Molecular regulation of cardiac myocyte adaptations to chronic hypoxia.

The effects of chronic hypoxia on isolated neonatal rat cardiac myocytes were investigated in a model system of myocardial hypoxia. Spontaneously beating myocardiocytes were cultured for up to one week inside an environmental chamber at an oxygen tension of between 4 and 8 mmHg. In order to stimulate a chronic reduced flow condition fresh hypoxic culture medium was replenished frequently to eliminate or minimize contributions of extracellular metabolite build-up, pH changes, or energy depletion. Under these conditions contractions became progressively impaired and irregular compared with aerobic cultures and beating frequency decreased to about 50% of control over 3 days.

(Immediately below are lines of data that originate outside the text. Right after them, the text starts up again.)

(* ===== verification/Devfs.v ===== *)
(** * The device file system ([kernel/sys/dal/dev/devfs/devfs.c])

    A directory with one entry, the terminal.  The operations of the terminal's vnodes are
    named by their address, as those of all file systems are. *)

From S2P Require Import Prelude Interfaces MemMap Pmm MemUtil Kheap Path Vnode Initrd Bytes FatFs.
#[local] Open Scope Z_scope.

Definition V_CHR : Z := 4.
Definition DT_CHR : Z := 2.
Definition TTY : list Z := chars "tty0".

Section Devfs.
Context {X H : Type} `{KH : KernelHeap H}.
Variable (fuel : nat) (ops : Z -> vnode_operations_t (fal X H)) (devfsVnodeOps termVnodeOps : Z).
Implicit Types (s : fal X H).

(** [vfs_mount] is called with the mount point; [start_devfs] and [autoreg] are its
    arguments for a system partition, which devfs is not on. *)
Definition devfs_init (start_devfs autoreg : fal X H -> outcome (Z * fal X H)) (mount : list Z) s : outcome (Z * fal X H) :=
  '(devfs, h) ← kh_malloc VFS_SIZE (f_heap s);
  let s := upd_vfs devfs (fun _ => mk_vfs 0 0 0 0 false false 0) (set_heap h s) in
  '(root, s) ← vnode_new devfs devfsVnodeOps s;
  let s := upd_vfs devfs (fun v => mk_vfs (vfs_fid v) (vfs_mountFlags v) (vfs_vnodeCovered v) root
                                     (vfs_system v) (vfs_lock v) (vfs_next v)) s in
  let s := upd_vnode root (fun v => mk_vnode (v_filename v) (v_mode v) 0 V_DIR 0 (v_refCount v) (v_lock v)
             (v_vfsMountedHere v) (v_vfs v) (v_vnodeops v) 0 (v_next v) (v_prev v)) s in
  vfs_mount ops fuel start_devfs autoreg devfs mount 0 s.

Definition devfs_lookup (self : Z) (name : list Z) s : outcome (Z * fal X H) :=
  if (self =? 0) || negb (v_type (f_vnodes s self) =? V_DIR) then Ret (0, set_errno ENOTDIR s)
  else
    let v := f_vnodes s self in
    let fullname := v_filename v ++ name in
    if Z.of_nat (length fullname) >? 255 then Fault
    else
      listEntry ← vnode_list_search_by_filename fuel (v_vfs v) fullname s;
      if negb (listEntry =? 0) then Ret (listEntry, s)
      else if bool_decide (v_filename v = []) && bool_decide (look_for name = TTY) then
        '(vnode, s) ← vnode_new (v_vfs v) termVnodeOps s;
        Ret (vnode, upd_vnode vnode (fun w => mk_vnode (v_filename w) (v_mode w) (v_flags w) V_CHR 0 (v_refCount w) (v_lock w)
                      (v_vfsMountedHere w) (v_vfs w) (v_vnodeops w) (v_fsData w) (v_next w) (v_prev w)) s)
      else Ret (0, s).

(** The size of the caller's buffer is not looked at. *)
Definition devfs_readdir (self count buf offset : Z) s : outcome (Z * fal X H) :=
  if negb (offset =? 0) then Ret (0, s)
  else
    let m := put_dirent buf 0 0 (19 + 5) DT_CHR (f_mem s) in
    Ret (24, set_mem (write_bytes (TTY ++ [0]) (buf + 19) m) s).

Definition devfs_ops : vnode_operations_t (fal X H) := mk_ops None None None (Some devfs_lookup) (Some devfs_readdir).
End Devfs.

(** In the root of the file system the terminal is found as a character device, with the
    terminal's operations; every other name gives NULL, and [kerrno] is not set. *)
Theorem devfs_lookup_correct {X H} `{KHL : KernelHeapLaws H} fuel termVnodeOps self name (s : fal X H) areas :
  self <> 0 -> v_type (f_vnodes s self) = V_DIR -> v_filename (f_vnodes s self) = [] -> (length name < 256)%nat ->
  vnode_list_search_by_filename fuel (v_vfs (f_vnodes s self)) name s = Ret 0 ->
  kh_ok (f_heap s) -> kh_live (f_heap s) areas ->
  Safe (devfs_lookup fuel termVnodeOps self name s) (fun '(v, s') =>
    if bool_decide (look_for name = TTY) then
      0 < v /\ v_type (f_vnodes s' v) = V_CHR /\ v_vnodeops (f_vnodes s' v) = termVnodeOps /\
      v_vfs (f_vnodes s' v) = v_vfs (f_vnodes s self) /\ forall w, w <> v -> f_vnodes s' w = f_vnodes s w
    else v = 0 /\ s' = s).
Proof.
  intros Hs Ht Hn Hl Hf Hok Hlive. unfold devfs_lookup. rewrite (proj2 (Z.eqb_neq _ _) Hs), Ht, Z.eqb_refl. cbn [orb negb].
  rewrite Hn. cbn [app]. destruct (Z.gtb_spec (Z.of_nat (length name)) 255); [lia|]. rewrite Hf. cbn [mbind outcome_bind Z.eqb negb].
  rewrite bool_decide_true by reflexivity. cbn [andb].
  destruct (bool_decide (look_for name = TTY)); [|cbn; auto]. unfold vnode_new.
  pose proof (kh_malloc_spec VNODE_SIZE (f_heap s) areas ltac:(unfold VNODE_SIZE; lia) Hok Hlive) as HM.
  destruct (kh_malloc VNODE_SIZE (f_heap s)) as [[a h]|?| | |]; try contradiction; cbn [mbind outcome_bind Safe]; [|exact I].
  destruct HM as (n & Ha & _). cbn. rewrite !upd_eq. cbn. splits; auto. intros w Hw. now rewrite !upd_ne.
Qed.

(** A caller with no room for an entry gets one nevertheless. *)
Theorem devfs_readdir_ignores_count {X H} (s : fal X H) buf :
  Returns (devfs_readdir 1 0 buf 0 s) (fun '(n, s') => n = 24 /\ f_mem s' (buf + 19) = 116).
Proof. eexists. split; [reflexivity|]. split; [reflexivity|]. cbn. repeat rewrite upd_ne by lia. apply upd_eq. Qed.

Reduced contractility was paralleled by a progressive decrease in the basal intracellular level of cAMP. Both of these effects could be reversed by introducing isoproterenol. Visualization of calcium fluxes using the fluorescent calcium chelator Indo-1 demonstrated that the slower contractions were associated with a pronounced decrease in the rate of calcium efflux during muscle relaxation. Changes in the expression of cAMP dependent genes was apparent in the hypoxic cells and the chronic administration of cAMP elevating drugs was toxic specifically to cells under hypoxia. We propose that cAMP may regulate some short and long-term adaptations of cardiac myocytes to chronic hypoxia.